The following issues may result in an ill-conditioned covariance matrix:
The number of dimension of your data is relatively high and there are not enough observations.
Some of the features (variables) of your data are highly correlated.
Some or all the features are discrete.
You tried to fit the data to too many components.
In general, you can avoid getting ill-conditioned covariance matrices by using one of the following precautions:
Pre-process your data to remove correlated features.
Set 'SharedCov' to true to use an equal covariance matrix for every component.
Set 'CovType' to 'diagonal'.
Use 'Regularize' to add a very small positive number to the diagonal of every covariance matrix.
Try another set of initial values.
In other cases gmdistribution may pass through an intermediate step where one or more of the components has an ill-conditioned covariance matrix. Trying another set of initial values may avoid this issue without altering your data or model.

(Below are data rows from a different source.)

Record t : Type := Mk {
  network_name : string;
  (** the requests the peers have not answered, with the channel that waits, if one does *)
  pending_req : gmap Z (option Chan);
  swarm : Swarm;
  latest_known_peers : LatestKnownPeers;
  rng : Rng
}.
Definition set_pending_req (x : gmap Z (option Chan)) (s : t) : t := Mk (network_name s) x (swarm s) (latest_known_peers s) (rng s).
Definition set_swarm (x : Swarm) (s : t) : t := Mk (network_name s) (pending_req s) x (latest_known_peers s) (rng s).
Definition set_latest_peers (x : list Peer) (s : t) : t :=
  Mk (network_name s) (pending_req s) (swarm s) (MkLatest (bootstrap_peer (latest_known_peers s)) x) (rng s).
Definition set_rng (x : Rng) (s : t) : t := Mk (network_name s) (pending_req s) (swarm s) (latest_known_peers s) x.

(** What goes to the other services, and to the peers *)
Inductive effect : Type :=
| ToNode (e : NodeEffect)
| Published (topic : TrinciTopics) (payload : Payload)
| Requested (id : Z) (peer : PeerId) (req : NodeReq.t)
| Responded (channel : Z) (res : NodeRes.t)
| Slept (seconds : Z).

Abbreviation h := (M t effect NodeAnswer).
Definition to_node {A} (m : M unit NodeEffect NodeAnswer A) : h A := zoom (fun _ => tt) (fun _ s => s) ToNode m.

Definition on_swarm (g : Swarm -> Swarm) : h unit := modify (fun s => set_swarm (g (swarm s)) s).

(** [random_number_in_range_from_zero] *)
Definition random_number_in_range_from_zero (max : Z) : h Z :=
  if max =? 0 then mret 0
  else
    s ← get_state;
    let '(r, n) := gen_range max (rng s) in
    modify (set_rng r) ;; mret n.

(** [reqres.send_request], and the entry of the request among those that wait *)
Definition request (peer : PeerId) (req : NodeReq.t) (waiting : option Chan) : h unit :=
  s ← get_state;
  let '(sw, req_id) := send_request peer (msgpack req) (swarm s) in
  modify (set_swarm sw) ;;
  emit (Requested req_id peer req) ;;
  modify (fun s => set_pending_req (<[req_id := waiting]> (pending_req s)) s).

(** [gossipsub.publish]; what fails is logged *)
Definition gossip (topic : TrinciTopics) (payload : Payload) : h unit :=
  s ← get_state;
  let '(sw, published) := publish (topic_to_string topic) (msgpack payload) (swarm s) in
  modify (set_swarm sw) ;;
  when published (emit (Published topic payload)).

(** A transaction with its size and its attachments *)
Definition with_size (tx : Transaction) : Transaction * Z * option (list Hash) :=
  (tx, len (msgpack tx), retrieve_attachments_from_tx tx).

Definition handle_gossip_msg (gossip_msg : Payload) : h unit :=
  match gossip_msg with
  | PConfirmation confirmation => to_node (tell_core ConsensusService (Msg.BlockConfirmationFromPeer confirmation))
  | PBlock block confirmation txs_hashes =>
      to_node (tell_core ConsensusService (Msg.BlockFromPeer block confirmation txs_hashes))
  | POldTransactions txs =>
      r ← to_node (ask_node NDB (NodeReq.HasTxs (map get_hash txs)));
      match r with
      | Ok (NodeRes.HasTxs mask) =>
          let txs := omap (fun '(tx, in_db) => if negb in_db then Some tx else None) (zip txs mask) in
          to_node (tell_core TransactionService (Msg.AddTxs (map with_size txs)))
      | _ => mret tt
      end
  | PTransaction tx =>
      s ← get_state;
      if negb (bool_decide (TxData.get_network (s_data (signed tx)) = network_name s)) then mret tt
      else
        r ← to_node (ask_node NDB (NodeReq.HasTx (get_hash tx)));
        match r with
        | Ok (NodeRes.HasTx false) => to_node (tell_core TransactionService (Msg.AddTx (with_size tx)))
        | _ => mret tt
        end
  end.

(** A peer says who it is and where it listens. *)
Definition handle_identify_event (peer : PeerId) (listen_addrs : list string) : h unit :=
  for_each listen_addrs (fun addr => on_swarm (add_address peer addr)) ;;
  s ← get_state;
  (if len (latest_peers (latest_known_peers s)) =? MAX_KNOWN_PEERS
   then modify (fun s => set_latest_peers (tail (latest_peers (latest_known_peers s))) s) else mret tt) ;;
  modify (fun s => set_latest_peers (latest_peers (latest_known_peers s) ++ [MkPeer listen_addrs (peer_to_string peer)]) s) ;;
  request peer NodeReq.GetHeight None.

(** The request of a peer is asked of the database service. *)
Definition handle_peer_requests (req : list Z) (channel : Z) : h unit :=
  match msgunpack (X := NodeReq.t) req with
  | None => mret tt
  | Some req =>
      r ← to_node (ask_node NDB req);
      match r with
      | Ok response =>
          s ← get_state;
          let '(sw, sent) := send_response channel (msgpack response) (swarm s) in
          modify (set_swarm sw) ;; when sent (emit (Responded channel response))
      | Err _ => mret tt
      end
  end.

Definition handle_peer_response (response : list Z) (request_id : Z) : h unit :=
  match msgunpack (X := NodeRes.t) response with
  | None => mret tt
  | Some res =>
      s ← get_state;
      modify (set_pending_req (delete request_id (pending_req s))) ;;
      match pending_req s !! request_id with
      | Some (Some res_sender) => to_node (reply res_sender res)
      | Some None =>
          match res with
          | NodeRes.GetHeight height => to_node (tell_core BlockService (Msg.HeightFromPeer height))
          | _ => mret tt
          end
      | None => mret tt
      end
  end.

(** ** Joining the network again *)

(** The peer to dial: the one the node was started with, or a random one of the latest *)
Definition random_peer : h Peer :=
  s ← get_state;
  match bootstrap_peer (latest_known_peers s) with
  | Some peer => mret peer
  | None =>
      let '(r, n) := gen_range u64_max (rng s) in
      let latest := latest_peers (latest_known_peers s) in
      modify (set_rng r) ;;
      expect (if len latest =? 0 then None else latest !! Z.to_nat (n mod len latest))
  end.

(** The addresses of a peer with a public third part, which are read as addresses *)
Fixpoint public_addresses (addrs : list string) : h (list string) :=
  match addrs with
  | [] => mret []
  | addr :: addrs =>
      ip ← expect (split_terminator addr !! 2%nat);
      rest ← (if is_public_ip ip then (expect (if is_multiaddr addr then Some tt else None) ;; mret [addr]) else mret []);
      others ← public_addresses addrs;
      mret (rest ++ others)
  end.

Fixpoint dial_all (addrs : list string) (reachable : bool) : h bool :=
  match addrs with
  | [] => mret reachable
  | addr :: addrs =>
      s ← get_state;
      let '(sw, dialled) := dial addr (swarm s) in
      modify (set_swarm sw) ;; dial_all addrs (reachable || dialled)
  end.

(** The loop has no bound: after [attempts] rounds without success the service is still in
    it and handles nothing else. *)
Fixpoint dial_until (attempts : nat) (peer : Peer) : h Peer :=
  match attempts with
  | O => panic
  | S attempts =>
      multi_addresses ← public_addresses (addresses peer);
      reachable ← dial_all multi_addresses false;
      emit (Slept 10) ;;
      next ← random_peer;
      if (reachable : bool) then mret next else dial_until attempts next
  end.

Definition reconnect_to_network (attempts : nat) : h unit :=
  first ← random_peer;
  peer ← dial_until attempts first;
  for_each (addresses peer) (fun addr =>
    id ← expect (peer_from_str (peer_id peer));
    expect (if is_multiaddr addr then Some tt else None) ;;
    on_swarm (add_peer_address id addr)).

(** How often the node dials *)
Context (attempts : nat).

(** What the swarm tells: an event of a protocol, connections and addresses *)
Inductive SwarmEvent : Type :=
| GossipMessage (data : list Z)
| IdentifyReceived (peer : PeerId) (listen_addrs : list string)
| ReqresRequest (request : list Z) (channel : Z)
| ReqresResponse (request_id : Z) (response : list Z)
| ReqresOutboundFailure (request_id : Z)
| ConnectionClosed (peer : PeerId)
| NewListenAddr (address : string)
| OtherEvent.

Definition handle_reqres_event (event : SwarmEvent) : h unit :=
  match event with
  | ReqresRequest request channel => handle_peer_requests request channel
  | ReqresResponse request_id response => handle_peer_response response request_id
  | ReqresOutboundFailure request_id => modify (fun s => set_pending_req (delete request_id (pending_req s)) s)
  | _ => mret tt
  end.

Definition handle_behaviour_event (event : SwarmEvent) : h unit :=
  match event with
  | GossipMessage data =>
      match msgunpack (X := Payload) data with Some payload => handle_gossip_msg payload | None => mret tt end
  | IdentifyReceived peer listen_addrs => handle_identify_event peer listen_addrs
  | _ => handle_reqres_event event
  end.

Definition handle_event (event : SwarmEvent) : h unit :=
  match event with
  | ConnectionClosed peer =>
      on_swarm (remove_peer peer) ;;
      s ← get_state;
      when ((connected_peers (swarm s) =? 0) && negb (len (latest_peers (latest_known_peers s)) =? 0))
        (reconnect_to_network attempts)
  | NewListenAddr address => on_swarm (add_external_address address)
  | _ => handle_behaviour_event event
  end.

Definition handle_messages (msg : NodeMsg.t) : h unit :=
  match msg with
  | NodeMsg.PropagateBlockToPeers block confirmation txs_hashes => gossip TBlocks (PBlock block confirmation txs_hashes)
  | NodeMsg.PropagateConfirmationToPeers confirmation => gossip TConsensus (PConfirmation confirmation)
  | NodeMsg.PropagateOldTxs txs => for_each txs (fun tx => gossip TTxs (POldTransactions [tx]))
  | NodeMsg.PropagateTxToPeers tx => gossip TTxs (PTransaction tx)
  | _ => mret tt
  end.

Definition neighbors (s : t) : list PeerId := take NUM_OF_NEIGHBORS (closest_local_peers (swarm s)).

Definition get_random_neighbor : h PeerId :=
  s ← get_state;
  let neighbors := neighbors s in
  n ← random_number_in_range_from_zero (Z.min (len neighbors) (Z.of_nat NUM_OF_NEIGHBORS) -u64 1);
  expect (neighbors !! Z.to_nat n).

Definition handle_requests (req : NodeReq.t) (res_chan : Chan) : h unit :=
  match req with
  | NodeReq.GetFullBlock _ trusted_peers =>
      n ← random_number_in_range_from_zero (len trusted_peers -u64 1);
      neighbor ← expect (trusted_peers !! Z.to_nat n);
      peer ← expect (peer_id_from_str neighbor);
      request peer req (Some res_chan)
  | NodeReq.GetLastBlockInfo neighbor =>
      peer ← expect (peer_id_from_str neighbor);
      request peer req (Some res_chan)
  | NodeReq.GetNeighbors =>
      s ← get_state;
      to_node (reply res_chan (NodeRes.GetNeighbors (map peer_to_string (neighbors s))))
  | NodeReq.GetP2pAddresses =>
      s ← get_state;
      to_node (reply res_chan (NodeRes.GetP2pAddresses (map before_p2p (external_addresses (swarm s)))))
  | NodeReq.GetTxs _ | NodeReq.GetConfirmations _ _ _ =>
      peer ← get_random_neighbor;
      request peer req (Some res_chan)
  | _ => mret tt
  end.

Definition handle_int_comm (int_comm : NodeComm) : h unit :=
  match n_kind int_comm with
  | NMsg msg => handle_messages msg
  | NReq req => res_chan ← expect (n_res_chan int_comm); handle_requests req res_chan
  end.

(** What [select] gives the loop *)
Inductive Input : Type :=
| InEvent (event : SwarmEvent)
| InComm (int_comm : NodeComm).
Definition step (i : Input) : h unit :=
  match i with InEvent event => handle_event event | InComm int_comm => handle_int_comm int_comm end.
Definition run (inputs : list Input) : h unit := for_each inputs step.

Definition initial (network_name : string) (sw : Swarm) (bootstrap_addresses : option (list string))
    (bootstrap_peer_id : option string) (r : Rng) : t :=
  Mk network_name ∅ sw (latest_new bootstrap_addresses bootstrap_peer_id) r.
End service.
End P2PService.
(** A unit transaction that carries a bulk with an empty root panics the service when it is
    executed, though such a transaction can verify. *)
Theorem unit_empty_root_panics tx d e height index method ts (w : txw) id :
  s_data tx = BulkV1 d -> u_data (bt_root (txs d)) = BulkEmptyRoot e -> e_network e = network_name (service (w_state w)) ->
  Keys.to_account_id (e_caller e) = Some (Ok id) ->
  panicked (execute_transaction (UnitTransaction tx) height index method ts w) = true.
Proof.
  intros Hd Hroot Hnet Hid. destruct d as [[[r] nodes]]. simpl in Hroot. subst r.
  unfold execute_transaction. rewrite bind_eq. unfold modify_fork. rewrite modify_eq. unfold try_bind. rewrite bind_eq.
  unfold handle_unit_transaction. rewrite Hd. rewrite bind_eq. cbn [gets TxData.get_network TxData.get_caller]. simpl.
  rewrite Hnet, bool_decide_true by done. simpl. unfold try_bind. rewrite bind_eq. unfold to_account_id at 1. rewrite Hid. done.
Qed.
End transactions.
(** ** Consolidation *)
Definition is_event (e : effect (Chan := Chan)) : Prop := match e with Emitted _ _ => True | _ => False end.

Lemma emit_events_adds evs : rel (adds is_event) (emit_events evs : hm unit).
Proof. unfold emit_events. by frames. Qed.

Lemma emit_contract_events_adds d hashes : rel (adds is_event) (emit_contract_events d hashes : hm unit).
Proof. unfold emit_contract_events. frames. apply emit_events_adds. Qed.

Lemma safe_rel_events d hashes (w : hw) : exists w', emit_contract_events d hashes w = Ret tt w'.
Proof.
  assert (Hs : safe (emit_contract_events d hashes : hm unit)) by (unfold emit_contract_events, emit_events; safely).
  specialize (Hs w). destruct (emit_contract_events d hashes w) as [[] w'|w']; [by exists w'|done].
Qed.

Lemma player_units_silent d id : rel (adds (fun _ => False)) (player_units d id : hm _).
Proof. unfold player_units. frames. Qed.
Lemma players_of_silent d : rel (adds (fun _ => False)) (players_of d : hm _).
Proof.
  unfold players_of. apply rel_bind; [typeclasses eauto|frames|]. intros [ids|]; [|frames].
  apply rel_bind; [typeclasses eauto| |intros ws; frames].
  induction ids as [|id ids IH]; cbn [players_units]; [frames|].
  apply rel_bind; [typeclasses eauto|apply player_units_silent|]. intros u.
  apply rel_bind; [typeclasses eauto|exact IH|]. intros us. frames.
Qed.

Generate data from a mixture of two bivariate Gaussian distributions using the mvnrnd function:
MU1 = [1 2]; SIGMA1 = [2 0; 0 .5]; MU2 = [-3 -5]; SIGMA2 = [1 0; 0 1]; X = [mvnrnd(MU1,SIGMA1,1000);mvnrnd(MU2,SIGMA2,1000)]; scatter(X(:,1),X(:,2),10,'.') hold on

Next, fit a two-component Gaussian mixture model:
options = statset('Display','final');
obj = gmdistribution.fit(X,2,'Options',options);
10 iterations, log-likelihood = -7046.78
h = ezcontour(@(x,y)pdf(obj,[x y]),[-8 6],[-8 6]);

Among the properties of the fit are the parameter estimates:
ComponentMeans = obj.mu
ComponentMeans =
0.9391 2.0322
-2.9823 -4.9737
ComponentCovariances = obj.Sigma
ComponentCovariances(:,:,1) =
1.7786 -0.0528
-0.0528 0.5312
ComponentCovariances(:,:,2) =
1.0491 -0.0150
-0.0150 0.9816
MixtureProportions = obj.PComponents
MixtureProportions =
0.5000 0.5000The Akaike information is minimized by the two-component model:
AIC = zeros(1,4);
obj = cell(1,4);
for k = 1:4
obj{k} = gmdistribution.fit(X,k);
AIC(k)= obj{k}.AIC;
end
[minAIC,numComponents] = min(AIC);
numComponents
numComponents =
2
model = obj{2}
model =
Gaussian mixture distribution
with 2 components in 2 dimensions
Component 1:
Mixing proportion: 0.500000
Mean: 0.9391 2.0322
Component 2:
Mixing proportion: 0.500000
Mean: -2.9823 -4.9737Both the Akaike and Bayes information are negative log-likelihoods for the data with penalty terms for the number of estimated parameters. They are often used to determine an appropriate number of components for a model when the number of components is unspecified.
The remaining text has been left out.